Esa coherencia entre ficción y realidad se ha extendido a su vida personal: Weaver es una activista ambiental y defensora de causas ecológicas. En cierto modo, su filmografía funciona como un mapa simbólico de la relación entre humanidad, conocimiento y naturaleza.
En Alien, la supervivencia depende del control de la tecnología. En Avatar, la salvación está en reconectar con el entorno. Weaver encarna, una y otra vez, el equilibrio entre ciencia y espiritualidad, entre razón y emoción.
A pesar de su peso icónico, Weaver nunca ha dependido del glamour de Hollywood. Su elegancia es natural, su carisma sereno. A lo largo de más de cuatro décadas, ha trabajado con directores como Ridley Scott, James Cameron, Mike Nichols, Roman Polanski y Ang Lee, demostrando que puede moverse con igual soltura entre el blockbuster y el drama independiente.
Su legado no se mide solo en premios —aunque ha estado nominada al Óscar en tres ocasiones—, sino en influencia. Sin Weaver, probablemente no existirían figuras como Furiosa (Mad Max: Furia en el camino), Rey (Star Wars) o Ellie Sattler (Jurassic Park). Ella abrió el camino para que las heroínas fueran complejas, inteligentes y tridimensionales.

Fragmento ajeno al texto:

Lemma closeWhile_untagged stack lv compiled :
  Forall (fun l => isNoTag (tag l) = true) stack ->
  snd (closeWhile stack lv compiled) = compiled /\
  Forall (fun l => isNoTag (tag l) = true) (fst (closeWhile stack lv compiled)).
Proof.
  induction 1 as [|top below Ht Hb IH]; simpl.
  - split; [reflexivity|constructor].
  - destruct (lv <=? level top).
    + unfold _getClosingTag. rewrite Ht, app_nil_r. exact IH.
    + split; [reflexivity|now constructor].
Qed.

Lemma closeAll_untagged stack compiled :
  Forall (fun l => isNoTag (tag l) = true) stack ->
  closeAll stack compiled = compiled.
Proof.
  induction 1 as [|top below Ht Hb IH]; simpl; [reflexivity|].
  unfold _getClosingTag. now rewrite Ht, app_nil_r.
Qed.

(** Lines written as text are written one after the other: nothing is
    written when they are closed. *)
Lemma compileLoop_untagged lines : forall stack compiled,
  Forall (fun l => isNoTag (tag l) = true) lines ->
  Forall (fun l => isNoTag (tag l) = true) stack ->
  compileLoop lines stack compiled
  = compiled ++ concat (map _getOpeningTag lines).
Proof.
  induction lines as [|l rest IH]; intros stack compiled Hl Hs.
  - simpl. rewrite app_nil_r. now apply closeAll_untagged.
  - inversion Hl as [|? ? Ht Hrest]; subst. cbn [compileLoop map concat].
    destruct (closeWhile_untagged stack (level l) compiled Hs) as [Hc Hst].
    destruct (closeWhile stack (level l) compiled) as [stack' compiled'].
    simpl in Hc, Hst. subst compiled'.
    rewrite IH; [now rewrite app_assoc|exact Hrest|now constructor].
Qed.

End Untagged.

(** X16: a text without [#], [.], [(] and [:] is written line by line:
    nothing is split off, no line gets a tag, and the output holds, for
    every line of the text, its leading tabs, the line trimmed and a line
    break. *)
Theorem X16_text_without_delimiters_is_copied (content : str) :
  Forall (fun c => Compiler.isTagEnd c = false) content ->
  Compiler.new content
  = map (fun l => Compiler.mkLine (trim l) (length (takeWhile isTab l))
                    Compiler.NO_TAG JsObject.empty) (split content) /\
  compileTemplate content = concat (map tidy (split content)).
Proof.
  intros Hc.
  pose proof (split_Forall _ content Hc) as Hlines.
  assert (Hnew : Compiler.new content
                 = map (fun l => Compiler.mkLine (trim l)
                                   (length (takeWhile isTab l))
                                   Compiler.NO_TAG JsObject.empty)
                     (split content)).
  { unfold Compiler.new, Compiler._getLineObjects.
    rewrite expand_fixed.
    - unfold Compiler._parseLines. rewrite map_map.
      apply map_ext_in. intros l Hl. rewrite lineObject_fields.
      apply untagged_parseLine. unfold Compiler._parseTag.
      rewrite findFrom_none; [reflexivity|].
      rewrite Forall_forall in Hlines. apply trim_Forall, Hlines, Hl.
    - apply Forall_forall. intros L HL.
      apply in_map_iff in HL as [l [<- Hl]]. rewrite lineObject_fields.
      unfold Compiler.splitLine. cbn [Compiler.line Compiler.newLine].
      rewrite colonAt_none; [reflexivity|].
      rewrite Forall_forall in Hlines. apply trim_Forall, Hlines, Hl. }
  split; [exact Hnew|].
  unfold compileTemplate, Compiler.compile. rewrite Hnew.
  rewrite compileLoop_untagged.
  - cbn [app]. rewrite map_map. f_equal. apply map_ext. intros l.
    unfold Compiler._getOpeningTag, tidy. cbn.
    now rewrite <- takeWhile_tabs.
  - apply Forall_forall. intros L HL.
    apply in_map_iff in HL as [l [<- _]]. reflexivity.
  - constructor.
Qed.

A sus 75 años, Sigourney Weaver sigue desafiando etiquetas. Su presencia en Avatar: Fuego y ceniza y Avatar 4 promete prolongar su viaje intergaláctico, pero más allá del espectáculo, lo que permanece es su esencia: la de una mujer que nunca necesitó ser rescatada, porque siempre supo cómo salvarse.
Sigourney Weaver no solo conquistó el espacio exterior; conquistó el interior de millones de espectadores. En un universo de héroes ruidosos, ella sigue siendo la más silenciosa, la más inteligente… y la más inmortal.